HOW TO COMPLETE THIS TASK: For this exercise, repeat each entry exactly as written.

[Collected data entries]

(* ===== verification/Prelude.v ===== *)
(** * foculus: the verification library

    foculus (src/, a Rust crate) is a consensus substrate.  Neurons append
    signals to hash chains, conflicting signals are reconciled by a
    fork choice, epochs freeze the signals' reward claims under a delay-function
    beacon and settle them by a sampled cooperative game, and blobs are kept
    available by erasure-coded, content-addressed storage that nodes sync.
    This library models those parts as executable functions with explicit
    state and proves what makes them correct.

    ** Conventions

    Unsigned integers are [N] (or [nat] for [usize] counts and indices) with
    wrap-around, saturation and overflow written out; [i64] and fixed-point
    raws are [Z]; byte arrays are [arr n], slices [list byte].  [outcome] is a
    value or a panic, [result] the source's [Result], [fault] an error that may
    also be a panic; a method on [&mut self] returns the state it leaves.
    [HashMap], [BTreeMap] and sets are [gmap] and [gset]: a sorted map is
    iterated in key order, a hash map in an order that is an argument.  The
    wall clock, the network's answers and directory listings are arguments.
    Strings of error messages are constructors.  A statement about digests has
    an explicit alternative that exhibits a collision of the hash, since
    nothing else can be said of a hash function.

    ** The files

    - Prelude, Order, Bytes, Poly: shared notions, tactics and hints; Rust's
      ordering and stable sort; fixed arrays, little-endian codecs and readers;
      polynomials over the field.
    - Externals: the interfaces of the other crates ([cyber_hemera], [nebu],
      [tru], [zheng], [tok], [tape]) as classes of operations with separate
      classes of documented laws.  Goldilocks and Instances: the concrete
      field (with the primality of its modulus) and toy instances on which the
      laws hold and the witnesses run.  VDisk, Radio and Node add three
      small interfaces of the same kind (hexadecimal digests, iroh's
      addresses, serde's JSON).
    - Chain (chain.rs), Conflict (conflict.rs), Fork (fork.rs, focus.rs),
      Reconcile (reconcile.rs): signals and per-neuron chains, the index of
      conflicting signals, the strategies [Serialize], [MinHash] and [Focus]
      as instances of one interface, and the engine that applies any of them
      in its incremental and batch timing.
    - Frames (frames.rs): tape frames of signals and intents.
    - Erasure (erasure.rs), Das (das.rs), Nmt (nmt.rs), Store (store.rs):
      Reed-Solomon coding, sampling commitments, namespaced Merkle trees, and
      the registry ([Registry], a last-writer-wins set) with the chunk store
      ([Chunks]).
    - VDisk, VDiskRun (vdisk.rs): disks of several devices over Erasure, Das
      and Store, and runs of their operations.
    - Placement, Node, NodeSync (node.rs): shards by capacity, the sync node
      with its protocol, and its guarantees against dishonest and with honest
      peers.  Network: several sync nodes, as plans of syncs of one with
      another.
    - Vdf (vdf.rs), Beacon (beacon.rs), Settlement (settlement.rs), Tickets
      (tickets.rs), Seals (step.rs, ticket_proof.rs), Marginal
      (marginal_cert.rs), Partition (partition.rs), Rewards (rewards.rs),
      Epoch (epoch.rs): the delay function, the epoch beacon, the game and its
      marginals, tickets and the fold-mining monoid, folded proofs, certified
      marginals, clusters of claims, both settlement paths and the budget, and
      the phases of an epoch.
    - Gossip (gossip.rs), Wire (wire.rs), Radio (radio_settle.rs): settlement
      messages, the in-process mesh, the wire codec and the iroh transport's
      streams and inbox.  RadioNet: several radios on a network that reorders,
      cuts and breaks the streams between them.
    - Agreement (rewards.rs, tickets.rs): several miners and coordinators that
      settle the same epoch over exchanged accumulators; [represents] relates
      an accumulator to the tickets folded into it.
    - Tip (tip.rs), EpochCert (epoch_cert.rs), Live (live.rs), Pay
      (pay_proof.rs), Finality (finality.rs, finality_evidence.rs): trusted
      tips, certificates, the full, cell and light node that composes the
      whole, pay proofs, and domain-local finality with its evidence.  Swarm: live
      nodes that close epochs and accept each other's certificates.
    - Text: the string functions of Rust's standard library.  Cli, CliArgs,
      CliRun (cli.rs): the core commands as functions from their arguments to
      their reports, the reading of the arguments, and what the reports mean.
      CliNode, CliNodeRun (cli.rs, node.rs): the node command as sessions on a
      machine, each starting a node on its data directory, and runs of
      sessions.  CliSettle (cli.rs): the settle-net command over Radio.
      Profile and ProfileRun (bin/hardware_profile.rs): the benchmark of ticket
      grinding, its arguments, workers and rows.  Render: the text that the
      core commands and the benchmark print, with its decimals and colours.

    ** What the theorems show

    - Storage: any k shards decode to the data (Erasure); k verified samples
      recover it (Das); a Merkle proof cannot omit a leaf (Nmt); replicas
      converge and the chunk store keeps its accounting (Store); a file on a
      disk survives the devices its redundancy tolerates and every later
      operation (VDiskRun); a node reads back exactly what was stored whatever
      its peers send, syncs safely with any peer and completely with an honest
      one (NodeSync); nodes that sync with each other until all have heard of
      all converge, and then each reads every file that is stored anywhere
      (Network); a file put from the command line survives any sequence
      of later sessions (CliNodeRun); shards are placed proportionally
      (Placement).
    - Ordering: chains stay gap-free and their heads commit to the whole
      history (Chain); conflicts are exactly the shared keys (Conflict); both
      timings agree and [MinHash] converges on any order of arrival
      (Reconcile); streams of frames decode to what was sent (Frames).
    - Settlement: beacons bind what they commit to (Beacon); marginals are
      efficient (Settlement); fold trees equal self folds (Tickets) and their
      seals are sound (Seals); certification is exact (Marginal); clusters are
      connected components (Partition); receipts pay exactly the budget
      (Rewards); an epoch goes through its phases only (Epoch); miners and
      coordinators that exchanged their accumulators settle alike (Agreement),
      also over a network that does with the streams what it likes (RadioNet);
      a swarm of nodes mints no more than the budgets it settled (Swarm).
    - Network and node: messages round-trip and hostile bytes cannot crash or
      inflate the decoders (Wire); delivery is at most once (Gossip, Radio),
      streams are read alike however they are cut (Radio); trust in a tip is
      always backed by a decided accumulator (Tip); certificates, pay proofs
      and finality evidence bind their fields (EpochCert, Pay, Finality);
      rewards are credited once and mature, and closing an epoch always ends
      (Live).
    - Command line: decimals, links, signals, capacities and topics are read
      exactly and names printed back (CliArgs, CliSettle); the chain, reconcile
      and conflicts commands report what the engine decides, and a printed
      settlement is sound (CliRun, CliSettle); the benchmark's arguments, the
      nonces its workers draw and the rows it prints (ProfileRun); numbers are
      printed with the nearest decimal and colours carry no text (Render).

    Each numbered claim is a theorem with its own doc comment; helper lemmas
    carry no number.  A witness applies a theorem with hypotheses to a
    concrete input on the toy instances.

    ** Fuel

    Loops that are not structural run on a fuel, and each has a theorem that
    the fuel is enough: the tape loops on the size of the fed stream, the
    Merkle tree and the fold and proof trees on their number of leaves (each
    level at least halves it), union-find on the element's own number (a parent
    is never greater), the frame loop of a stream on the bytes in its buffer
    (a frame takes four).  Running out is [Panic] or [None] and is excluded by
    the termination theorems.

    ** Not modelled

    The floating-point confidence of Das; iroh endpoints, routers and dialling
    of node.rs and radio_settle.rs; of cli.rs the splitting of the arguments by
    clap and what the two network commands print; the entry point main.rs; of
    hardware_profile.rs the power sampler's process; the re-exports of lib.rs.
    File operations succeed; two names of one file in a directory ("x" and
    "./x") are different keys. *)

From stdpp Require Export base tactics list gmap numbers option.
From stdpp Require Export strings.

OUTPUT:
(* ===== verification/Prelude.v ===== *)
(** * foculus: the verification library

    foculus (src/, a Rust crate) is a consensus substrate.  Neurons append
    signals to hash chains, conflicting signals are reconciled by a
    fork choice, epochs freeze the signals' reward claims under a delay-function
    beacon and settle them by a sampled cooperative game, and blobs are kept
    available by erasure-coded, content-addressed storage that nodes sync.
    This library models those parts as executable functions with explicit
    state and proves what makes them correct.

    ** Conventions

    Unsigned integers are [N] (or [nat] for [usize] counts and indices) with
    wrap-around, saturation and overflow written out; [i64] and fixed-point
    raws are [Z]; byte arrays are [arr n], slices [list byte].  [outcome] is a
    value or a panic, [result] the source's [Result], [fault] an error that may
    also be a panic; a method on [&mut self] returns the state it leaves.
    [HashMap], [BTreeMap] and sets are [gmap] and [gset]: a sorted map is
    iterated in key order, a hash map in an order that is an argument.  The
    wall clock, the network's answers and directory listings are arguments.
    Strings of error messages are constructors.  A statement about digests has
    an explicit alternative that exhibits a collision of the hash, since
    nothing else can be said of a hash function.

    ** The files

    - Prelude, Order, Bytes, Poly: shared notions, tactics and hints; Rust's
      ordering and stable sort; fixed arrays, little-endian codecs and readers;
      polynomials over the field.
    - Externals: the interfaces of the other crates ([cyber_hemera], [nebu],
      [tru], [zheng], [tok], [tape]) as classes of operations with separate
      classes of documented laws.  Goldilocks and Instances: the concrete
      field (with the primality of its modulus) and toy instances on which the
      laws hold and the witnesses run.  VDisk, Radio and Node add three
      small interfaces of the same kind (hexadecimal digests, iroh's
      addresses, serde's JSON).
    - Chain (chain.rs), Conflict (conflict.rs), Fork (fork.rs, focus.rs),
      Reconcile (reconcile.rs): signals and per-neuron chains, the index of
      conflicting signals, the strategies [Serialize], [MinHash] and [Focus]
      as instances of one interface, and the engine that applies any of them
      in its incremental and batch timing.
    - Frames (frames.rs): tape frames of signals and intents.
    - Erasure (erasure.rs), Das (das.rs), Nmt (nmt.rs), Store (store.rs):
      Reed-Solomon coding, sampling commitments, namespaced Merkle trees, and
      the registry ([Registry], a last-writer-wins set) with the chunk store
      ([Chunks]).
    - VDisk, VDiskRun (vdisk.rs): disks of several devices over Erasure, Das
      and Store, and runs of their operations.
    - Placement, Node, NodeSync (node.rs): shards by capacity, the sync node
      with its protocol, and its guarantees against dishonest and with honest
      peers.  Network: several sync nodes, as plans of syncs of one with
      another.
    - Vdf (vdf.rs), Beacon (beacon.rs), Settlement (settlement.rs), Tickets
      (tickets.rs), Seals (step.rs, ticket_proof.rs), Marginal
      (marginal_cert.rs), Partition (partition.rs), Rewards (rewards.rs),
      Epoch (epoch.rs): the delay function, the epoch beacon, the game and its
      marginals, tickets and the fold-mining monoid, folded proofs, certified
      marginals, clusters of claims, both settlement paths and the budget, and
      the phases of an epoch.
    - Gossip (gossip.rs), Wire (wire.rs), Radio (radio_settle.rs): settlement
      messages, the in-process mesh, the wire codec and the iroh transport's
      streams and inbox.  RadioNet: several radios on a network that reorders,
      cuts and breaks the streams between them.
    - Agreement (rewards.rs, tickets.rs): several miners and coordinators that
      settle the same epoch over exchanged accumulators; [represents] relates
      an accumulator to the tickets folded into it.
    - Tip (tip.rs), EpochCert (epoch_cert.rs), Live (live.rs), Pay
      (pay_proof.rs), Finality (finality.rs, finality_evidence.rs): trusted
      tips, certificates, the full, cell and light node that composes the
      whole, pay proofs, and domain-local finality with its evidence.  Swarm: live
      nodes that close epochs and accept each other's certificates.
    - Text: the string functions of Rust's standard library.  Cli, CliArgs,
      CliRun (cli.rs): the core commands as functions from their arguments to
      their reports, the reading of the arguments, and what the reports mean.
      CliNode, CliNodeRun (cli.rs, node.rs): the node command as sessions on a
      machine, each starting a node on its data directory, and runs of
      sessions.  CliSettle (cli.rs): the settle-net command over Radio.
      Profile and ProfileRun (bin/hardware_profile.rs): the benchmark of ticket
      grinding, its arguments, workers and rows.  Render: the text that the
      core commands and the benchmark print, with its decimals and colours.

    ** What the theorems show

    - Storage: any k shards decode to the data (Erasure); k verified samples
      recover it (Das); a Merkle proof cannot omit a leaf (Nmt); replicas
      converge and the chunk store keeps its accounting (Store); a file on a
      disk survives the devices its redundancy tolerates and every later
      operation (VDiskRun); a node reads back exactly what was stored whatever
      its peers send, syncs safely with any peer and completely with an honest
      one (NodeSync); nodes that sync with each other until all have heard of
      all converge, and then each reads every file that is stored anywhere
      (Network); a file put from the command line survives any sequence
      of later sessions (CliNodeRun); shards are placed proportionally
      (Placement).
    - Ordering: chains stay gap-free and their heads commit to the whole
      history (Chain); conflicts are exactly the shared keys (Conflict); both
      timings agree and [MinHash] converges on any order of arrival
      (Reconcile); streams of frames decode to what was sent (Frames).
    - Settlement: beacons bind what they commit to (Beacon); marginals are
      efficient (Settlement); fold trees equal self folds (Tickets) and their
      seals are sound (Seals); certification is exact (Marginal); clusters are
      connected components (Partition); receipts pay exactly the budget
      (Rewards); an epoch goes through its phases only (Epoch); miners and
      coordinators that exchanged their accumulators settle alike (Agreement),
      also over a network that does with the streams what it likes (RadioNet);
      a swarm of nodes mints no more than the budgets it settled (Swarm).
    - Network and node: messages round-trip and hostile bytes cannot crash or
      inflate the decoders (Wire); delivery is at most once (Gossip, Radio),
      streams are read alike however they are cut (Radio); trust in a tip is
      always backed by a decided accumulator (Tip); certificates, pay proofs
      and finality evidence bind their fields (EpochCert, Pay, Finality);
      rewards are credited once and mature, and closing an epoch always ends
      (Live).
    - Command line: decimals, links, signals, capacities and topics are read
      exactly and names printed back (CliArgs, CliSettle); the chain, reconcile
      and conflicts commands report what the engine decides, and a printed
      settlement is sound (CliRun, CliSettle); the benchmark's arguments, the
      nonces its workers draw and the rows it prints (ProfileRun); numbers are
      printed with the nearest decimal and colours carry no text (Render).

    Each numbered claim is a theorem with its own doc comment; helper lemmas
    carry no number.  A witness applies a theorem with hypotheses to a
    concrete input on the toy instances.

    ** Fuel

    Loops that are not structural run on a fuel, and each has a theorem that
    the fuel is enough: the tape loops on the size of the fed stream, the
    Merkle tree and the fold and proof trees on their number of leaves (each
    level at least halves it), union-find on the element's own number (a parent
    is never greater), the frame loop of a stream on the bytes in its buffer
    (a frame takes four).  Running out is [Panic] or [None] and is excluded by
    the termination theorems.

    ** Not modelled

    The floating-point confidence of Das; iroh endpoints, routers and dialling
    of node.rs and radio_settle.rs; of cli.rs the splitting of the arguments by
    clap and what the two network commands print; the entry point main.rs; of
    hardware_profile.rs the power sampler's process; the re-exports of lib.rs.
    File operations succeed; two names of one file in a directory ("x" and
    "./x") are different keys. *)

From stdpp Require Export base tactics list gmap numbers option.
From stdpp Require Export strings.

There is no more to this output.